Professional decorators were in charge of the great drawing-room, building a canopy of green vines and flowers, beneath which the bridal pair should stand the next day at high noon.
This work was greatly hindered by a bevy of young people who thought they were helping.
At last, noting a look of dumb exasperation on the face of one of the florist’s men, Molly Gardner exclaimed, “I don’t believe our help is needed here; come on, Kitty, let’s go in the library and wait for tea-time.”
It was nearly five o’clock, and the girls found most of the house guests already assembled in the library, awaiting the arrival of the tea-tray.

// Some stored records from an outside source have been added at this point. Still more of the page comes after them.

(* ===== verification/RunRepo.v ===== *)
(** * The other tables (src/repository: test_run, screenshot, env, retention)

    Runs, screenshots, environment variables and what retention asks of them.
    Each method is one atomic action. *)

From S2P Require Import Prelude.
From S2P Require Import Prog.
From S2P Require Import GoStrings.
From S2P Require Import Model.
From S2P Require Import World.
From S2P Require Import JobRepo.
From S2P Require Import TestRepo.

Definition duplicate_key : error := ErrExternal "duplicate key value violates unique constraint".
Definition foreign_key : error := ErrExternal "insert or update violates foreign key constraint".

Module TestRunRepo.
Definition Create (run : TestRun.t) : act (res unit) :=
  sql (λ _ d,
    match d.(d_runs) !! run.(TestRun.UUID), d.(d_tests) !! run.(TestRun.TestID) with
    | Some _, _ => (Err duplicate_key, d)
    | None, None => (Err foreign_key, d)
    | None, Some _ =>
        if fits_int4 run.(TestRun.DurationMs) && fits_int4 run.(TestRun.LogSizeBytes)
        then (Ok tt, set_runs (<[run.(TestRun.UUID) := run]>) d)
        else (Err int4_error, d)
    end).

Definition GetByID (runID : string) : act (res TestRun.t) :=
  sql_query (λ d, match d.(d_runs) !! runID with Some r => Ok r | None => Err ErrNoRows end).

Definition ListByTestID (testID : string) : act (res (list TestRun.t)) :=
  sql_query (λ d, Ok (sort_desc TestRun.StartedAt
    (filter (λ r, r.(TestRun.TestID) = testID) (map_to_list d.(d_runs)).*2))).
End TestRunRepo.

(** The characters of a UTF-8 text, for VARCHAR(n). *)
Fixpoint char_count (s : string) : Z :=
  match s with
  | EmptyString => 0
  | String c s =>
      (if bool_decide (128 ≤ nat_of_ascii c ∧ nat_of_ascii c < 192) then 0 else 1) + char_count s
  end.
Definition fits_varchar (n : Z) (s : string) : bool := (char_count s <=? n)%Z.

Module ScreenshotRepo.
Definition Create (s : Screenshot.t) : act (res unit) :=
  sql (λ _ d,
    match d.(d_shots) !! s.(Screenshot.UUID), d.(d_runs) !! s.(Screenshot.RunID) with
    | Some _, _ => (Err duplicate_key, d)
    | None, None => (Err foreign_key, d)
    | None, Some _ =>
        if fits_varchar 255 s.(Screenshot.Filename) && fits_varchar 512 s.(Screenshot.StorageKey)
        then (Ok tt, set_shots (<[s.(Screenshot.UUID) := s]>) d)
        else (Err (ErrExternal "value too long for type character varying"), d)
    end).

Definition ListByRunID (runID : string) : act (res (list Screenshot.t)) :=
  sql_query (λ d, Ok (sort_asc Screenshot.CreatedAt
    (filter (λ s, s.(Screenshot.RunID) = runID) (map_to_list d.(d_shots)).*2))).

Definition GetByUUID (uuid : string) : act (res Screenshot.t) :=
  sql_query (λ d, match d.(d_shots) !! uuid with Some s => Ok s | None => Err ErrNoRows end).
End ScreenshotRepo.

Several other young people were there also, most of them being those who were to be of the wedding cortège next day.
Robert Fessenden, who was to be best man, had just come from New York, and had dropped in to see Miss Van Norman.
Although he was an old friend of Carleton’s, Madeleine did not know him very well, and though she made him welcome, it was with that coldly formal air that did not greatly attract the young man, but he could not fail to be impressed by her great beauty.
“Lucky fellow, Carleton,” he said to Tom Willard. “Why, that woman would create a sensation in any great city in the world.”
“Yes, she is too handsome to live all her life in a small village,” agreed Tom. “I think they intend to travel a great deal.”